E sono proprio questi i luoghi in cui l’artista espone i suoi quadri e comincia ad acquisire una grande fama nell’ambiente artistico parigino.

Purtroppo l’intensa attività di questi anni era destinata a rallentare per lo stato di salute del pittore-dandy: a causa della vita dissoluta che conduceva contrasse la sifilide, e sin da giovanissimo aveva seri problemi con l’alcolismo; cominciò a soffrire di crisi paranoiche e fisiche accompagnate da allucinazioni.

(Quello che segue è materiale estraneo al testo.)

(* ===== verification/Server.v ===== *)
(** The server: [server/src/server.rs] and the handles of [server/src/future.rs].

    The configuration and its builder, and the server as a transition system
    ([Server.step]): the accept loop, the connections [hyper] serves, the requests
    that arrive on them ([TowerServiceNoHttp.call]) and the tasks the requests
    start, each holding a permit of the [ConnectionGuard] until it is done.  What
    the tasks do to the channels and to the user's state is in [RpcService], [Http]
    and [WsServer]; here it is any change of that part of the state. *)
From stdpp Require Import base gmap strings list.
From S2P Require Import Prelude Serde RefJson Errors Params Wire Middleware MethodResponse Subscription RpcModule RpcService Http WsServer.

(** ** Configuration *)
Module PingConfig.
Definition default : PingConfig := MkPingConfig 30 40 1.
Definition new : PingConfig := default.
Definition ping_interval (ping_interval : N) (p : PingConfig) : PingConfig :=
  MkPingConfig ping_interval (pc_inactive_limit p) (pc_max_failures p).
Definition inactive_limit (inactivity_limit : N) (p : PingConfig) : PingConfig :=
  MkPingConfig (pc_ping_interval p) inactivity_limit (pc_max_failures p).
Definition max_failures (max : N) (p : PingConfig) : Result Panicked PingConfig :=
  if decide (0 < max)%N then Ok (MkPingConfig (pc_ping_interval p) (pc_inactive_limit p) max) else Err Panic.
End PingConfig.

Section Config.
Context {X : HttpExtensions} {U : Type}.
Record ServerConfigBuilder : Type := MkServerConfigBuilder {
  b_max_request_body_size : N;
  b_max_response_body_size : N;
  b_max_connections : N;
  b_max_subscriptions_per_connection : N;
  b_batch_requests_config : BatchRequestConfig;
  b_tokio_runtime : option nat;
  b_enable_http : bool;
  b_enable_ws : bool;
  b_message_buffer_capacity : N;
  b_ping_config : option PingConfig;
  b_id_provider : SM (W U) Panicked SubscriptionId;
  b_tcp_no_delay : bool;
  b_message_encryption : option MessageEncryption;
  b_message_crypto_error_policy : MessageCryptoErrorPolicy;
  b_connection_manager : option nat
}.
Record ServerConfig : Type := MkServerConfig {
  sc_max_request_body_size : N;
  sc_max_response_body_size : N;
  sc_max_connections : N;
  sc_max_subscriptions_per_connection : N;
  sc_batch_requests_config : BatchRequestConfig;
  sc_tokio_runtime : option nat;
  sc_enable_http : bool;
  sc_enable_ws : bool;
  sc_message_buffer_capacity : N;
  sc_ping_config : option PingConfig;
  sc_id_provider : SM (W U) Panicked SubscriptionId;
  sc_tcp_no_delay : bool;
  sc_message_encryption : option MessageEncryption;
  sc_message_crypto_error_policy : MessageCryptoErrorPolicy;
  sc_connection_manager : option nat
}.
End Config.
Arguments ServerConfigBuilder {X} U. Arguments ServerConfig {X} U.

Gli amici, estremamente preoccupati per lo stato di salute dell’artista, lo convinsero a ricoverarsi in una clinica per malattie mentali. Una volta dimesso, viaggiò molto, ma tornato a Parigi, trascorse gli ultimi mesi molto debilitato ed allo stremo delle forze; venne riportato a Malromé nella tenuta familiare nei pressi di Saint-André-du-Bois, dove morì, a causa dei danni fisici causati dall’alcol o dalla sifilide, il 9 settembre 1901, pochi mesi prima del suo trentasettesimo compleanno.

Nei primi anni dopo la sua morte lo spirito di Toulouse-Lautrec continua a vivere nelle opere di giovani artisti che guardavano con ammirazione alla sua pittura, come il giovane Picasso in “La bevitrice d’assenzio” e “Donna dal cappello blu”.